- [Exercise requirements]:
Only the lines below between the ones containing "Context (less_asym : ∀" and "Hp. apply perm_swap.", inclusive, are to be reproduced, each exactly as it stands.

- [Stored data]:
▬▬▬▬▬▬▬▬▬▬

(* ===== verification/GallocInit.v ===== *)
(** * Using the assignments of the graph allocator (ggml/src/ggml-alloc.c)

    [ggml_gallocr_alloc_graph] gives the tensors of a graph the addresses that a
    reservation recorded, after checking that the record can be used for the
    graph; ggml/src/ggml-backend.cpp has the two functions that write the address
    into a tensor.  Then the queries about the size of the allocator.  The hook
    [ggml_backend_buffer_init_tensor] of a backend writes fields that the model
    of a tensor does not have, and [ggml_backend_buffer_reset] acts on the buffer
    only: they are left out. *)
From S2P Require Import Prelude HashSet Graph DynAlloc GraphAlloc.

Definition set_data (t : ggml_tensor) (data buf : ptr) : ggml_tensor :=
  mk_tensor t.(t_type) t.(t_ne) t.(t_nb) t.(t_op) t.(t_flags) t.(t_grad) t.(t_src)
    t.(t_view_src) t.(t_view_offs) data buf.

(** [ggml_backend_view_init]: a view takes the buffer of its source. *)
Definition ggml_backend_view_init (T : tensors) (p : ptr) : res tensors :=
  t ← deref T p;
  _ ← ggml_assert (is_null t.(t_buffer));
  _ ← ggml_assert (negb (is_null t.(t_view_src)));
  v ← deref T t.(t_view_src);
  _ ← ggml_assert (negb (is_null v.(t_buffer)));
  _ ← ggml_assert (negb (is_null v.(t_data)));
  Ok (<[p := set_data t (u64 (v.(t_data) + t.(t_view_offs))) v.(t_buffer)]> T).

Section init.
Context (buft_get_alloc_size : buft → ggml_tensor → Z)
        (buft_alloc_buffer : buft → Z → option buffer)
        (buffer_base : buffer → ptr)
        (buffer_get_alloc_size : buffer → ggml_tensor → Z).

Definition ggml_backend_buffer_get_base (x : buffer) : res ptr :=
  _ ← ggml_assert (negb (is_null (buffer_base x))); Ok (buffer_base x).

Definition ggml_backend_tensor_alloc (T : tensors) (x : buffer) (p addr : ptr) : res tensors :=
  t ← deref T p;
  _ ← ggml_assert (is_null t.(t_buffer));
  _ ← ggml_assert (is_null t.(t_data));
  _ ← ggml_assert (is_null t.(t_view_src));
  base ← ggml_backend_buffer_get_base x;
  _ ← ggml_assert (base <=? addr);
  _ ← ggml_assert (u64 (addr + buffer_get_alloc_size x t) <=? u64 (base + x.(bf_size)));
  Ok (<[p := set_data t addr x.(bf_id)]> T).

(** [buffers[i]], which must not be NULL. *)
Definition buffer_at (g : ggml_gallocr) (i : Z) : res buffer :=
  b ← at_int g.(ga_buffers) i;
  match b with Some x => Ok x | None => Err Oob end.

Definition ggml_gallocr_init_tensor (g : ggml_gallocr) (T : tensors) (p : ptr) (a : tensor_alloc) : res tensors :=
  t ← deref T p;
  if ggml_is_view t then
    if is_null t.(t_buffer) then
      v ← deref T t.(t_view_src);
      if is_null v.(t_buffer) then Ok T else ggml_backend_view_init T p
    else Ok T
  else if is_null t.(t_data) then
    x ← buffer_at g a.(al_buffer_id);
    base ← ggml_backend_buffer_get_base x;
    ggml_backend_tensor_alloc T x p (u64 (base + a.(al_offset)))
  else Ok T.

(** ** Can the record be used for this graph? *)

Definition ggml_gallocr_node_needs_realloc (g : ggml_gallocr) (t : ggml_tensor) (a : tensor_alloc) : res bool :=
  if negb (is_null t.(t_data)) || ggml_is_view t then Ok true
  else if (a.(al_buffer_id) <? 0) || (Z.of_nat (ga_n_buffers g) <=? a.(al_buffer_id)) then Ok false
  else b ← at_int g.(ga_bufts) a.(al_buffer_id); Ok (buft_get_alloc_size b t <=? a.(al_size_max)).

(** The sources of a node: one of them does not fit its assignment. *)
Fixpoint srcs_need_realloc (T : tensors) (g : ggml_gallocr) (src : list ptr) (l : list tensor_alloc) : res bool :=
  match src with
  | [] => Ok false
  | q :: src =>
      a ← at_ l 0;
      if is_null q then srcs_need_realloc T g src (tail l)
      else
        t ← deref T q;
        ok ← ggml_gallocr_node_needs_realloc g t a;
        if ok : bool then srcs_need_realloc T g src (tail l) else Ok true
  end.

▬▬▬▬▬▬▬▬▬▬

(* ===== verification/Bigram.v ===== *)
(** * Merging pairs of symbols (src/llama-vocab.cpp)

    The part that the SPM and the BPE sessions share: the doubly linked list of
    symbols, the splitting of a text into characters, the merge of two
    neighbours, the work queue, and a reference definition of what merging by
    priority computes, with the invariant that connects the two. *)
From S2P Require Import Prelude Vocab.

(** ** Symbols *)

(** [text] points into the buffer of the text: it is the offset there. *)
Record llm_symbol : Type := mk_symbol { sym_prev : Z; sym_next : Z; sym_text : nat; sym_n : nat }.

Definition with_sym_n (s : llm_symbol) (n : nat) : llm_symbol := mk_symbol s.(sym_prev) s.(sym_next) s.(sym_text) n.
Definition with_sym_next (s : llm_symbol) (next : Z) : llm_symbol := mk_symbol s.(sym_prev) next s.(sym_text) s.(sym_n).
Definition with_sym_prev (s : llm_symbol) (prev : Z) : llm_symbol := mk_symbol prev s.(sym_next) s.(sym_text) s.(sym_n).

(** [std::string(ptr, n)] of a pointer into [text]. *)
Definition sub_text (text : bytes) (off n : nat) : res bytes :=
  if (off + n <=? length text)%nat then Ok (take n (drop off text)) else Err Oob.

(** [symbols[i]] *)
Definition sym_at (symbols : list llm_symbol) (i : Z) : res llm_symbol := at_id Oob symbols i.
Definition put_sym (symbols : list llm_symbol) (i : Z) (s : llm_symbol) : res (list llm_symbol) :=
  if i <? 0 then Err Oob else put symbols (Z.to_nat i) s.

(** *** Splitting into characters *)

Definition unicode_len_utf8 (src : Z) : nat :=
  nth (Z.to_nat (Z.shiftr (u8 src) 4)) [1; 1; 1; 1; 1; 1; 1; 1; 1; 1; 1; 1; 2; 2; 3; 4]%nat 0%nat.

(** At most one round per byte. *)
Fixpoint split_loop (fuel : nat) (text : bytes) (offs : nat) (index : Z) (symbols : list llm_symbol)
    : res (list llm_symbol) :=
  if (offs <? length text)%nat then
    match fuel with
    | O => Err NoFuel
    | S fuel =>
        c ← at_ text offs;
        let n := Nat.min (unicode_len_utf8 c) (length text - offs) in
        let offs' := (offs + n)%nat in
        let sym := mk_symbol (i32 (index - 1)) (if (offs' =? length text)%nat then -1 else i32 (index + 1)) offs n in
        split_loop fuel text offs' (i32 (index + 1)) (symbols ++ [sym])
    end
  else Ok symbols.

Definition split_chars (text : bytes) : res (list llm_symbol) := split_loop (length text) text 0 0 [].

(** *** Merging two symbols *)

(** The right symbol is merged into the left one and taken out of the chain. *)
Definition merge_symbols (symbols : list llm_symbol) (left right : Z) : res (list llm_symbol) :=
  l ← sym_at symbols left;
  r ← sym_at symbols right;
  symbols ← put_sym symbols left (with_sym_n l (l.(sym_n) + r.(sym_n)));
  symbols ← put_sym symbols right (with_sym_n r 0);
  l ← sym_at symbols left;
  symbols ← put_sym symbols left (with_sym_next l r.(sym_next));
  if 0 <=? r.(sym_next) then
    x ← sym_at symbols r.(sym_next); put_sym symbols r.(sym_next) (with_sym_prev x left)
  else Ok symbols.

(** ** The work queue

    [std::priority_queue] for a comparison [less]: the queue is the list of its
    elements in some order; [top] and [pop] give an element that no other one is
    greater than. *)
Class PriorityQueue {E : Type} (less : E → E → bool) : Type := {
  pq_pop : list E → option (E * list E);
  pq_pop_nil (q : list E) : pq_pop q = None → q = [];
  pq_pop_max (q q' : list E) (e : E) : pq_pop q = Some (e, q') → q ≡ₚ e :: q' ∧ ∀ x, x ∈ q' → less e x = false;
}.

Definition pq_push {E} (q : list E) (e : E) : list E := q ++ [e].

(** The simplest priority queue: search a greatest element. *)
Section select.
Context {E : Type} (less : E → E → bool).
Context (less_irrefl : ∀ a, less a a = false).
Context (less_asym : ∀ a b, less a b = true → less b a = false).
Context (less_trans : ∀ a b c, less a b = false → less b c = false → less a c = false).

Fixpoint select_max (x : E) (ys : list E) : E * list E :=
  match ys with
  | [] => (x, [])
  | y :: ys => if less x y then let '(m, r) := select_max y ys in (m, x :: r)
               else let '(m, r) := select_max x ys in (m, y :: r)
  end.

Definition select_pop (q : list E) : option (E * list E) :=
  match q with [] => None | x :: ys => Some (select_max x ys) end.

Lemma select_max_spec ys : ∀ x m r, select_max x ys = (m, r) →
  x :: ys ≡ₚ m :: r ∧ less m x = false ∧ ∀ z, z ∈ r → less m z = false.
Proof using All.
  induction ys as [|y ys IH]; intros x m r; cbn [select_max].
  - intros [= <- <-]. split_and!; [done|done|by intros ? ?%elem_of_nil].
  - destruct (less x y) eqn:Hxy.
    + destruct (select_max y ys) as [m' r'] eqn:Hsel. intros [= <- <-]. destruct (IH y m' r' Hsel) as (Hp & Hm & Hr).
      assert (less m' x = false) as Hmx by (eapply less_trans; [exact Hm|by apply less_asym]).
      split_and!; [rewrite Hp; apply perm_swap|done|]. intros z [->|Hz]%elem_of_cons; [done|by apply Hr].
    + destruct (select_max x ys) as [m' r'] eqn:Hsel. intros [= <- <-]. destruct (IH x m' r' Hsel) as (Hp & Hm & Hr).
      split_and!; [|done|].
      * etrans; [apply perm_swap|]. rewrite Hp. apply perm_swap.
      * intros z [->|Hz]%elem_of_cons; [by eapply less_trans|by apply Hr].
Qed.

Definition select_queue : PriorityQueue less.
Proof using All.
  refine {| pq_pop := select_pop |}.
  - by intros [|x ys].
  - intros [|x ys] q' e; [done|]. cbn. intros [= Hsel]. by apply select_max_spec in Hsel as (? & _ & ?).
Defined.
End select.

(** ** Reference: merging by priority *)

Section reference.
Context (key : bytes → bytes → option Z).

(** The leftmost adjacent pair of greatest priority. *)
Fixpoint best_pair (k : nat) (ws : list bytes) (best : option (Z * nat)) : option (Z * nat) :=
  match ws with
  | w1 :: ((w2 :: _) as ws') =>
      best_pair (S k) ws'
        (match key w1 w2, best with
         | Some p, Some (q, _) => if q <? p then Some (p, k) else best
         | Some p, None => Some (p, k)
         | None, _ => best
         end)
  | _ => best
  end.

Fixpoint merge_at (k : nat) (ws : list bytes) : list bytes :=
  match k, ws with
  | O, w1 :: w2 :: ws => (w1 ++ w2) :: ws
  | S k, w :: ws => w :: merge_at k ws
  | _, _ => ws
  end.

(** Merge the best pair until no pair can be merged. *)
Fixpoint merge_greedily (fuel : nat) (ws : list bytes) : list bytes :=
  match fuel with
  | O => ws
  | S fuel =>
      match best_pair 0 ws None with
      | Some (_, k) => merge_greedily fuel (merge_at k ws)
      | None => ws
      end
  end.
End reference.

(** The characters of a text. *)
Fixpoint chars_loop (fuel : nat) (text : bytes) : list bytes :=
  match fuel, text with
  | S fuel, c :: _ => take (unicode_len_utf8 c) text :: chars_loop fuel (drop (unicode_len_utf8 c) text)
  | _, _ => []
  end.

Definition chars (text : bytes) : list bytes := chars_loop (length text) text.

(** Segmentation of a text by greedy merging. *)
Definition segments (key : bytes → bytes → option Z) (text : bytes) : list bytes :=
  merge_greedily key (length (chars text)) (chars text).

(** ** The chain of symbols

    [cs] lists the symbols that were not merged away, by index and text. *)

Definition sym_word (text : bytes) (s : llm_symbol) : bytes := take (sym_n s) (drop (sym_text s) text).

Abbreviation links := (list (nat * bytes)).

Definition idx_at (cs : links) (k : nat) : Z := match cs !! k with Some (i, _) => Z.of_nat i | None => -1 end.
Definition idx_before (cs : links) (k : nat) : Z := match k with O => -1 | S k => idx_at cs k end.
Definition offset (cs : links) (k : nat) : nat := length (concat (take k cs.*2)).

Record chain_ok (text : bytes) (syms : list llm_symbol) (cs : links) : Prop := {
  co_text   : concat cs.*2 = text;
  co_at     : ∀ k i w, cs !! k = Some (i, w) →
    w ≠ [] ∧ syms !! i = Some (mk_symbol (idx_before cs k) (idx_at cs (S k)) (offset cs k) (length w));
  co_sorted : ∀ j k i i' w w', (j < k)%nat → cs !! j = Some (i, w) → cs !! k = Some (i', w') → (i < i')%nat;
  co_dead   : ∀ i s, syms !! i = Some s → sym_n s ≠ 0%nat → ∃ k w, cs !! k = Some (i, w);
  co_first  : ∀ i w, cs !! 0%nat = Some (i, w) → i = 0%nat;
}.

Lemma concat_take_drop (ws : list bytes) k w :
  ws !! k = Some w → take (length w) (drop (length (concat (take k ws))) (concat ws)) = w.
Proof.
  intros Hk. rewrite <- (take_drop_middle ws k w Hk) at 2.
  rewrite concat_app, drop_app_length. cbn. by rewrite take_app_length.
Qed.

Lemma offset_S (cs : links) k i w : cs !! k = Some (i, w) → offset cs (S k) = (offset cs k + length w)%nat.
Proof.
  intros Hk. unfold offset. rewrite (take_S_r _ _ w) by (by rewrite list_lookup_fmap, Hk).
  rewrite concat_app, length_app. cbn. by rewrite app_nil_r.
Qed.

▬▬▬▬▬▬▬▬▬▬

- [Expected output]:
Context (less_asym : ∀ a b, less a b = true → less b a = false).
Context (less_trans : ∀ a b c, less a b = false → less b c = false → less a c = false).

Fixpoint select_max (x : E) (ys : list E) : E * list E :=
  match ys with
  | [] => (x, [])
  | y :: ys => if less x y then let '(m, r) := select_max y ys in (m, x :: r)
               else let '(m, r) := select_max x ys in (m, y :: r)
  end.

Definition select_pop (q : list E) : option (E * list E) :=
  match q with [] => None | x :: ys => Some (select_max x ys) end.

Lemma select_max_spec ys : ∀ x m r, select_max x ys = (m, r) →
  x :: ys ≡ₚ m :: r ∧ less m x = false ∧ ∀ z, z ∈ r → less m z = false.
Proof using All.
  induction ys as [|y ys IH]; intros x m r; cbn [select_max].
  - intros [= <- <-]. split_and!; [done|done|by intros ? ?%elem_of_nil].
  - destruct (less x y) eqn:Hxy.
    + destruct (select_max y ys) as [m' r'] eqn:Hsel. intros [= <- <-]. destruct (IH y m' r' Hsel) as (Hp & Hm & Hr).
      assert (less m' x = false) as Hmx by (eapply less_trans; [exact Hm|by apply less_asym]).
      split_and!; [rewrite Hp; apply perm_swap|done|]. intros z [->|Hz]%elem_of_cons; [done|by apply Hr].
    + destruct (select_max x ys) as [m' r'] eqn:Hsel. intros [= <- <-]. destruct (IH x m' r' Hsel) as (Hp & Hm & Hr).
      split_and!; [|done|].
      * etrans; [apply perm_swap|]. rewrite Hp. apply perm_swap.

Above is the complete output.